A new day is rising in the world of healthcare. As the days pass, more and more of the provisions of the ACA are being tested, and implemented. And, the new kid on the block is the ACO — the Accountable Care Organization.
ACOs have been discussed for the past year. Lots of discussion and opinions have been whirling about, but, no one actually knew (or still knows) what an ACO is. The term certainly provokes the memories of HMOs and capitation — a dance the medical community went through two decades ago. Others argue it’s not capitation at all; it’s much different. What exactly an ACO “is” appears to be the subject of a 429 page document released from CMS (the Center of Medicare and Medicaid Services) on March 31, 2011.

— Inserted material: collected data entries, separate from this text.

(** * react-http: the request router of [src/router.ts]

    A shallow embedding of the router (query-string parsing, path matching,
    route resolution over the rendered tree, body decoding and the request
    dispatcher with its middleware chain) together with the properties the
    specification states about it.

    JavaScript strings are modelled as [string] (sequences of bytes, UTF-8),
    objects used as dictionaries ([Record<string, string>]) as [gmap string
    string] holding their own properties; assignment goes through
    [JS.setProperty], which leaves the object alone at the key [__proto__]
    as JavaScript does.  The response follows Node's [ServerResponse]:
    [setHeader] throws once the head has been sent and on a name or value
    Node refuses, and [write] and [end] throw when they have to send the
    head with a status code out of range.  [new URL] is the platform's
    parser, a parameter of the dispatcher. *)

From Stdlib Require Import String Ascii List Bool Arith Lia.
From stdpp Require Import base option list gmap strings pretty.
Import ListNotations.

Local Open Scope string_scope.
Local Open Scope list_scope.
Lemma inserts_root s K s' :
  inserts s K s' ->
  forall t, models s t -> root s <> None -> root s' = root s.
Proof.
  induction 1 as [s|s fuel k s1 K s2 Hrun Hrest IH]; intros t Hm Hne;
    [reflexivity|].
  destruct (insert_inv _ _ _ _ _ Hm Hrun) as (Hm1 & _ & Hs).
  destruct (Hs Hne) as (Hroot & _).
  rewrite (IH _ Hm1) by congruence. exact Hroot.
Qed.

Lemma level_order_loop_head fuel a q s out s' :
  level_order_loop fuel (a :: q) s = Some (out, s') ->
  exists nd rest, store s !! a = Some nd /\ out = (a, data nd) :: rest.
Proof.
  destruct fuel as [|fuel]; [discriminate|]. simpl. intros H.
  apply bind_Some in H as (k & s1 & H1 & H).
  apply bind_Some in H as (l & s2 & H2 & H).
  apply bind_Some in H as (r & s3 & H3 & H).
  apply bind_Some in H as (rest & s4 & H4 & H).
  unfold get_data, get_field in H1.
  destruct (store s !! a) as [nd|]; [|discriminate].
  injection H1 as <- <-. injection H as <- _. eauto.
Qed.

(** X4. The first key inserted stays at the root: whatever is inserted
    after it, the root is the first node object, it holds the first key,
    and the level-order traversal prints that key first.  Nothing is ever
    rotated or re-rooted. *)
Theorem first_key_stays_root (k : Z) (K : list Z) (s : state) :
  built (k :: K) s ->
  root s = Some 0 /\
  (exists nd, store s !! 0 = Some nd /\ data nd = k) /\
  (forall fuel out s',
      level_order_traversal fuel (root s) s = Some (out, s') ->
      exists rest, out = (0, k) :: rest).
Proof.
  intros Hb.
  pose proof (built_data _ _ Hb) as Hdata.
  inversion Hb as [|? fuel0 ? s1 ? ? Hrun Hrest]; subst.
  destruct (insert_inv _ _ _ _ _ models_init Hrun) as (Hm1 & Hs1 & _).
  specialize (Hs1 eq_refl). subst s1. simpl in *.
  assert (Hroot : root s = Some 0).
  { now rewrite (inserts_root _ _ _ Hrest _ Hm1). }
  assert (Hnd : exists nd, store s !! 0 = Some nd /\ data nd = k).
  { destruct (store s) as [|nd h]; [discriminate|].
    injection Hdata as Hd _. exists nd. auto. }
  split; [exact Hroot|]. split; [exact Hnd|].
  intros fuel out s' Hlo. rewrite Hroot in Hlo. simpl in Hlo.
  destruct (level_order_loop_head _ _ _ _ _ _ Hlo) as (nd & rest & H0 & ->).
  destruct Hnd as (nd' & H0' & <-). rewrite H0 in H0'. injection H0' as ->.
  eauto.
Qed.

Lemma first_key_stays_root_witness :
  root demo_state = Some 0 /\
  (exists nd, store demo_state !! 0 = Some nd /\ data nd = 50%Z) /\
  (forall fuel out s',
      level_order_traversal fuel (root demo_state) demo_state
        = Some (out, s') ->
      exists rest, out = (0, 50%Z) :: rest).
Proof.
  exact (first_key_stays_root 50 [30; 70; 20; 40]%Z demo_state demo_built).
Defined.

(** ** In-order traversal *)

(** X5. The in-order output depends on which keys were inserted and how
    often, not on the order of the inserts: two trees built from
    rearrangements of the same keys print the same sequence. *)
Theorem inorder_ignores_insertion_order (K1 K2 : list Z) (s1 s2 : state)
  (fuel : nat) :
  built K1 s1 -> built K2 s2 -> Permutation K1 K2 -> length K1 <= fuel ->
  exists out,
    inorder_traversal fuel (root s1) s1 = Some (out, s1) /\
    inorder_traversal fuel (root s2) s2 = Some (out, s2).
Proof.
  intros Hb1 Hb2 Hperm Hfuel.
  destruct (built_tree _ _ Hb1) as (t1 & Hm1 & Ho1 & Hk1 & _ & Hh1 & _).
  destruct (built_tree _ _ Hb2) as (t2 & Hm2 & Ho2 & Hk2 & _ & Hh2 & _).
  rewrite <- (Permutation_length Hperm) in Hh2.
  exists (keys t1).
  split; [apply models_inorder; [assumption|lia]|].
  replace (keys t1) with (keys t2);
    [apply models_inorder; [assumption|lia]|].
  apply (Sorted_unique_strong Z.le).
  - intros x1 x2 _ _ H12 H21. lia.
  - now apply ordered_sorted.
  - now apply ordered_sorted.
  - now rewrite Hk1, Hk2, Hperm.
Qed.

Lemma demo_sorted_built : built [20; 30; 40; 50; 70]%Z demo_sorted_state.
Proof. apply (insert_all_inserts 5). reflexivity. Qed.

Lemma inorder_ignores_insertion_order_witness :
  exists out,
    inorder_traversal 5 (root demo_state) demo_state = Some (out, demo_state) /\
    inorder_traversal 5 (root demo_sorted_state) demo_sorted_state
    = Some (out, demo_sorted_state).
Proof.
  apply (inorder_ignores_insertion_order demo_keys [20; 30; 40; 50; 70]%Z
           demo_state demo_sorted_state 5 demo_built demo_sorted_built).
  - unfold demo_keys.
    apply (Permutation_trans (l' := [30; 50; 70; 20; 40]%Z));
      [apply perm_swap|].
    apply (Permutation_trans (l' := [30; 50; 20; 70; 40]%Z));
      [do 2 apply perm_skip; apply perm_swap|].
    apply (Permutation_trans (l' := [30; 20; 50; 70; 40]%Z));
      [apply perm_skip, perm_swap|].
    apply (Permutation_trans (l' := [20; 30; 50; 70; 40]%Z));
      [apply perm_swap|].
    apply (Permutation_trans (l' := [20; 30; 50; 40; 70]%Z));
      [do 3 apply perm_skip; apply perm_swap|].
    do 2 apply perm_skip. apply perm_swap.
  - simpl. lia.
Defined.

The idea of the ACO is to defragment medical care. As it currently stands, many patients see many different practitioners. They have a doctor who manages their diabetes, one who manages blood pressure, and yet another who manages their anemia. With many specialists, there are patients who frequently do not bother to see their primary care physician who is left to manage nothing. And, when these complex patients present to the emergency department for an exacerbation of their chronic diseases, yet another specialist — a hospitalist, will assume their care because none of their physicians wants or can be their primary. This is fragmentation, and we see it all the time.
The ACO steps in here. An ACO is an organization created to coordinate care exactly in this situation. The ACO is made up of physicians and hospitals, and together, their objective is to provide more coordinated, higher quality, cost effective care. It is to defragment the complex. Ideally, the ACO would take ownership of these patients and see them through their chronic AND acute problems. In doing so, the thinking is that the care would be streamlined. There would be less repetition and more concise care. Ultimately, the patient would receive higher quality care and the costs of care would decrease.
We are at the beginnings of a 60 day comment period on these guidelines. By late 2011, the ACOs will be up and running, with their rules laid out. So many questions lurk. Will the large ACOs (by statute, must be at least 5,000 patients) own so much market as to suppress competition and command higher prices? Is there a sufficient army of primary care physicians willing and able to fill the role of an ACO? How will the ED get entwined in the ACO? Surely there will be incentive and pressure upon us to find options to admission which are lower in cost. But will the cost of healthcare really go down when there are 65 new standards by which quality will be judged?
There are so many unknowns in the future of health care delivery in the United States. We, as emergency physicians, are seated in a very interesting place. We are at the epicenter of a patient’s catastrophic illness. We are the cog that may never break. We, as a community, need to be aware and present during these changing times, and make sure that the emergency department is still able to serve as the safety net of the community.